Chick, L.D., Perez, A. & Diamond, S.E.



Year: 2017

Title:

Social dimensions of physiological responses to global climate change: what we can learn from ants (Hymenoptera: Formicidae)



Journal: Myrmecological News

Volume: 25

Pages: 29-40

Type of contribution: Review Article

Supplementary material: No

Abstract:

Organisms possess a wide range of physiological mechanisms to cope with climate change, yet most of what we know about these mechanisms comes from solitary organisms. Because there is a tight linkage between climate change and organismal physiologies, understanding the physiological mechanisms driving the responses of species to climate change has emerged as a research priority in ecology and evolutionary biology. However, responses become more complex when considering social organisms, as their responses to a changing climate can involve hundreds or even thousands of individuals that make up a single colony. Ants are especially good model systems for how social organisms may physiologically cope with global changes in climate, as they are geographically widespread and occur across diverse climatic regimes. Surprisingly, ants have received remarkably little attention in context of physiological responses to climate change given their ubiquity and key roles in many ecosystems.
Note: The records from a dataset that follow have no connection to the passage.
(** With a one-character separator other than the double quote and the
    line breaks, the first row as header, the double quote as delimiter
    and a callbacks object without properties, take a text that parses to
    at least one record,
    whose header names are pairwise different and no array-index keys,
    whose cells hold no carriage return and none of whose rows is a single
    empty cell.  Then [toCsv] of the records resolves, and parsing its text
    gives the very same records, key order included. *)
Lemma roundtrip_plain {W : Type} (w : W) (sc : ascii) (csv : string)
    (cells : grid) (recs : list jsobj) :
  sc <> dquote -> sc <> LF -> sc <> CR ->
  tokenize (String sc "") DoubleQuote csv = Resolved cells ->
  Pure.plainHeader (default [] (cells !! 0)) ->
  Forall (Forall Pure.noCarriageReturn) cells ->
  Forall (fun r => r <> [Some ""]) cells ->
  parseCSV (W := W) ∅ csv (Pure.optionsFor sc) w = (Resolved recs, w) ->
  recs <> [] ->
  exists text,
    toCsv (DataArray recs) (Pure.toCsvOptionsFor sc) = Resolved text /\
    parseCSV (W := W) ∅ text (Pure.optionsFor sc) w = (Resolved recs, w).
Proof.
  intros Hq Hlf Hcr Htok Hhdr Hcrs Hsingle Hparse Hne.
  pose proof (tokenize_shape _ _ _ _ Htok) as Hwf.
  destruct (rows_strings cells Hwf Hcrs Hsingle) as (rows & -> & Hgood).
  unfold parseCSV in Hparse.
  change (separator (Pure.optionsFor sc)) with (String sc "") in Hparse.
  change (stringDelimiter (Pure.optionsFor sc)) with DoubleQuote in Hparse.
  change (header (Pure.optionsFor sc)) with HeaderFirstRow in Hparse.
  rewrite Htok in Hparse.
  destruct (malformed (fmap (M := list) Some <$> rows)) eqn:Hmal; [done|].
  destruct rows as [|names valss].
  { simpl in Hparse. injection Hparse as <-. done. }
  rewrite fmap_cons in Hhdr, Hmal, Hparse.
  destruct Hhdr as (names' & Heq & Hnd & Hidx). simpl in Heq.
  apply (inj (fmap Some)) in Heq. subst names'.
  assert (Hlen : Forall (fun vals => length names = length vals) valss).
  { apply malformed_false in Hmal. rewrite Forall_fmap in Hmal.
    apply (Forall_impl _ _ _ Hmal). intros vals. simpl.
    rewrite !length_fmap. done. }
  simpl resolveHeaders in Hparse. simpl dataRows in Hparse.
  rewrite projectRows_plain in Hparse by done.
  injection Hparse as <-.
  destruct valss as [|vals valss]; [done|].
  exists (render (String sc "") dquote (names :: vals :: valss)). split.
  - by apply toCsv_plain.
  - unfold parseCSV.
    change (separator (Pure.optionsFor sc)) with (String sc "").
    change (stringDelimiter (Pure.optionsFor sc)) with DoubleQuote.
    change (header (Pure.optionsFor sc)) with HeaderFirstRow.
    rewrite tokenize_render by done.
    rewrite (fmap_cons (fmap Some) names), Hmal.
    simpl resolveHeaders. simpl dataRows.
    exact (projectRows_plain names (vals :: valss) 0 w Hnd Hlen).
Qed.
In particular, we have yet to bridge the gap between individual and colony-level responses to climate change in social organisms. In this review, we use ants as a focal taxon to examine the general patterns and mechanisms associated with thermal physiology and performance in individuals; how colony-level performance might differ in social organisms; and where the fields of physiological ecology and myrmecology can converge to better understand how ants will respond to anthropogenic changes in climate.



Key words: Ants, climate change, physiology, review, sociality, temperature, thermal tolerance.